Exercise directions:
Every line from the one containing "change (blanks (S" to the end of the listing below should be transcribed exactly, and no line outside that span should appear.

Data provided:
----

(** [s] starts with the keyword [w] in any letter case, then blanks, then
    a colon; [rest] is what follows the colon. *)
Definition labelled_by (w s rest : string) : Prop :=
  ∃ w' n, Str.lower w' = Str.lower w ∧ s = w' +:+ blanks n +:+ ":" +:+ rest.

Definition labelled (keywords : list string) (s rest : string) : Prop :=
  ∃ w, w ∈ keywords ∧ labelled_by w s rest.

(** [rest] follows the label at the first position of [body] that carries
    one. *)
Definition first_labelled (keywords : list string) (body rest : string)
    : Prop :=
  ∃ pre s, body = pre +:+ s ∧ labelled keywords s rest ∧
    ∀ pre' s' rest', body = pre' +:+ s' → labelled keywords s' rest' →
                     String.length pre ≤ String.length pre'.

Definition user_keywords : list string := ["username"; "email"].
Definition pwd_keywords : list string :=
  ["email password"; "password"; "pass"; "pd"; "ps"].

(** Whether two keywords can label the same text: one continues the
    other with a character that a blank or a colon matches. *)
Fixpoint clash (w1 w2 : string) : bool :=
  match w1, w2 with
  | "", "" => true
  | "", String c _ | String c _, "" =>
      Ascii.eqb (Chars.lower c) " " || Ascii.eqb (Chars.lower c) ":"
  | String c1 w1', String c2 w2' =>
      Ascii.eqb (Chars.lower c1) (Chars.lower c2) && clash w1' w2'
  end.

Definition distinct_labels (keywords : list string) : Prop :=
  ∀ w1 w2, w1 ∈ keywords → w2 ∈ keywords → w1 = w2 ∨ clash w1 w2 = false.

Section Labels.
Import Keyword.

Lemma after_word_spec w : ∀ s t,
  after_word w s = Some t ↔ ∃ w', Str.lower w' = Str.lower w ∧ s = w' +:+ t.
Proof.
  induction w as [|l w IH]; intros s t; simpl.
  - split.
    + intros [= ->]. by exists "".
    + intros ([|c w'] & Hl & ->); [done|discriminate Hl].
  - destruct s as [|c s].
    + split; [done|]. intros ([|c w'] & Hl & Hs); discriminate.
    + destruct (Ascii.eqb_spec (Chars.lower c) (Chars.lower l)) as [E|E].
      * rewrite IH. split.
        -- intros (w' & Hl & ->). exists (String c w'). simpl.
           by rewrite E, Hl.
        -- intros ([|c' w'] & Hl & Hs); [discriminate Hl|].
           rewrite str_app_cons in Hs. simpl in Hl. simplify_eq.
           by exists w'.
      * split; [done|]. intros ([|c' w'] & Hl & Hs); [discriminate Hl|].
        rewrite str_app_cons in Hs. simpl in Hl. simplify_eq.
Qed.

Lemma drop_while_blanks n rest :
  Str.drop_while is_blank (blanks n +:+ String ":" rest) = String ":" rest.
Proof.
  induction n as [|n IH]; [done|].
  change (blanks (S n)) with (String " " (blanks n)).
  rewrite str_app_cons. simpl. exact IH.
Qed.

----

Answer for the task:
  change (blanks (S n)) with (String " " (blanks n)).
  rewrite str_app_cons. simpl. exact IH.
Qed.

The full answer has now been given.